Литмир - Электронная Библиотека
A
A

Балатонская операция явилась крупнейшей на завершающем этапе войны. 27-я армия утром 20 марта перешла в решающее контрнаступление. Впереди нас ждали Югославия и Австрия.

33

Война пошла на убыль. В первых числах апреля войска 27-й армии, преследуя остатки задунайской группировки противника, сбивая его сильные арьергарды, вторглись в пределы Юго-Восточной Австрии и северной части Югославии вдоль реки Мура. Редакция «Мужества» долго не задерживалась на одном месте, совершая по Европе марш за маршем. Помню, что какое-то время нам, «добытчикам материала» для газеты, приходилось ездить из Югославии через венгерскую территорию в Австрию. Одна такая поездка для меня и нашего фотокорреспондента старшего лейтенанта Александра Игнатьевича Сидоренко оказалась чуть ли не роковой, хотя мне лично «подарила» невероятную встречу и потрясение…

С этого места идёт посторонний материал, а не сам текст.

(** * A shallow embedding of [astrodata/fits.py]

    The development follows the layout of the Python module: FITS
    headers and the keyword manipulator, index normalisation, the
    variance wrapper, the provider with its append protocol, the
    serialiser and the loader.  Python exceptions are values of [exn];
    methods that mutate a provider return the provider they leave
    behind next to their result. *)

From Stdlib Require Import ZArith Reals Lra Lia.
From stdpp Require Import base option list strings pretty gmap sorting.

Local Open Scope Z_scope.
Local Open Scope string_scope.
Local Open Scope list_scope.

(** ** Exceptions *)

(** Python values stored under a header keyword.  Python's [None]
    is the [None] of [option HVal]. *)
Inductive HVal :=
| HInt (z : Z)
| HStr (s : string).

#[global] Instance HVal_eq_dec : EqDecision HVal.
Proof. solve_decision. Defined.

(** Header values are hashable: they can be the keys of a dictionary. *)
#[global] Instance HVal_countable : Countable HVal.
Proof.
  refine (inj_countable'
            (fun v => match v with HInt z => inl z | HStr s => inr s end)
            (fun x => match x with inl z => HInt z | inr s => HStr s end) _).
  intros []; reflexivity.
Defined.
Lemma signed_up_account_is_refused_witness :
  let t' := fst (fst (Signup.handleSignup
                        Fixtures.no_env (Accounts.AuthUser 300) "business"
                        (Signup.mkFormData "ravi@mail.test" "secret" "9000000001" "Ravi"
                                           "Ravi Traders" "GST-2")
                        Fixtures.directory)) in
  Login.pushed (Login.handleBusinessLogin
                  Fixtures.no_env (Accounts.AuthUser 300) None None t'
                  (Login.mkPage "ravi@mail.test" "secret" "" "" false true ""))
  = None
  /\ Home.checkUser Fixtures.no_env (Some 300) t' = "/login"%string.
Proof.
  intro t'.
  destruct (signed_up_account_is_refused
              Fixtures.no_env 300 "business"
              (Signup.mkFormData "ravi@mail.test" "secret" "9000000001" "Ravi"
                                 "Ravi Traders" "GST-2")
              Fixtures.directory Fixtures.no_env None None
              (Login.mkPage "ravi@mail.test" "secret" "" "" false true ""))
    as [H1 [_ [_ [_ H5]]]].
  - reflexivity.
  - split; [exact H1 | exact H5].
Defined.

(** ** What the pages display *)

Section Displayed.
Import Store Ledger Accounts.

Lemma js_or_zero (x : Z) : js_or (Some x) 0 = x.
Proof. unfold js_or; destruct (x =? 0) eqn:E; [apply Z.eqb_eq in E; congruence | reflexivity]. Qed.

Lemma filter_unpaid_views (d : DB) (l : list Invoice) :
  filter CustomerHome.unpaid (map (with_items d) l) = map (with_items d) (filter CustomerHome.owing l).
Proof.
  induction l as [|inv l IH]; [reflexivity|].
  cbn [map filter]; unfold CustomerHome.unpaid at 1; cbn [view_invoice with_items].
  fold (CustomerHome.owing inv); destruct (CustomerHome.owing inv); cbn [map]; rewrite IH; reflexivity.
Qed.

Lemma filter_views (d : DB) (f : Invoice -> bool) (l : list Invoice) :
  filter (fun v => f (view_invoice v)) (map (with_items d) l) = map (with_items d) (filter f l).
Proof.
  induction l as [|x l IH]; [reflexivity|].
  cbn [map filter view_invoice with_items]; destruct (f x); cbn [map]; rewrite IH; reflexivity.
Qed.

(** Paying one invoice of a list with distinct keys takes it, and nothing
    else, out of the unpaid ones; their order stays. *)
Lemma paying_one (k amount : Z) (l : list Invoice) (inv : Invoice) :
  NoDup (map inv_id l) -> In inv l -> inv_id inv = k -> status inv <> paid ->
  let l' := map (fun x => if inv_id x =? k then set_paid amount x else x) l in
  filter CustomerHome.owing l'
  = filter (fun x => negb (inv_id x =? k)) (filter CustomerHome.owing l)
  /\ List.length (filter CustomerHome.owing l) = S (List.length (filter CustomerHome.owing l')).
Proof.
  intros Hn Hin Hk Hs l'; subst l'.
  induction l as [|x l IH]; [destruct Hin|].
  cbn [map] in Hn; inversion Hn as [|? ? Hx Hl]; subst.
  assert (Hrest : ~ In (inv_id x) (map inv_id l) ->
                  map (fun y => if inv_id y =? inv_id x then set_paid amount y else y) l = l).
  { clear; intro H; induction l as [|y l IH]; [reflexivity|].
    cbn [map]; destruct (inv_id y =? inv_id x) eqn:E.
    - apply Z.eqb_eq in E; elim H; left; exact E.
    - rewrite IH; [reflexivity | intro H'; apply H; right; exact H']. }
  destruct Hin as [-> | Hin].
  - cbn [map filter]; rewrite Z.eqb_refl, (Hrest Hx).
    assert (Ho : CustomerHome.owing inv = true)
      by (unfold CustomerHome.owing; destruct (status inv); try reflexivity; elim Hs; reflexivity).
    rewrite Ho; cbn [CustomerHome.owing set_paid status invoice_status_eqb negb filter List.length].
    rewrite Z.eqb_refl; cbn [negb].
    split; [|reflexivity].
    symmetry; apply filter_all; intros y Hy.
    apply filter_In in Hy; destruct Hy as [Hy _].
    apply Bool.negb_true_iff, Z.eqb_neq; intro E; apply Hx; rewrite <- E.
    apply in_map; exact Hy.
  - assert (Hne : inv_id x <> inv_id inv)
      by (intro E; apply Hx; rewrite E; apply in_map; exact Hin).
    specialize (IH Hl Hin); destruct IH as [IH1 IH2].
    cbn [map filter]; apply Z.eqb_neq in Hne; rewrite Hne.
    destruct (CustomerHome.owing x); cbn [filter List.length].
    + rewrite Hne; cbn [negb]; split; [rewrite IH1; reflexivity | f_equal; exact IH2].
    + split; [exact IH1 | exact IH2].
Qed.

Lemma filter_paying (k amount customerId : Z) (l : list Invoice) :
  filter (fun inv => customer_id inv =? customerId)
         (map (fun x => if inv_id x =? k then set_paid amount x else x) l)
  = map (fun x => if inv_id x =? k then set_paid amount x else x)
        (filter (fun inv => customer_id inv =? customerId) l).
Proof.
  induction l as [|x l IH]; [reflexivity|].
  cbn [map filter].
  replace (customer_id (if inv_id x =? k then set_paid amount x else x)) with (customer_id x)
    by (destruct (inv_id x =? k); reflexivity).
  destruct (customer_id x =? customerId); cbn [map]; rewrite IH; reflexivity.
Qed.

Наши передовые части вели тогда успешное наступление в Восточных Альпах южнее Вены. Стояли ясные дни, горные склоны покрывались зеленью и цветами. Мы с Сашей Сидоренко упросили артиллеристов-самоходчиков (СУ-76), отправлявшихся в головную походную заставу моторизованного полка, взять нас с собой. Самоходчики согласились, и мы устроились, каждый в отдельности, в двух машинах. СУ-76 — самоходка легкая, оснащенная одной пушкой с шестьюдесятью снарядами и двумя пистолетами-пулеметами — ППШ. Броневые щиты прикрывали ее спереди, сверху и по бокам. Сзади навешен брезент.

Самоходки и несколько грузовиков с мотопехотой резво брали подъемы, объезжали горные выступы. Противника в Восточных Альпах будто и не было.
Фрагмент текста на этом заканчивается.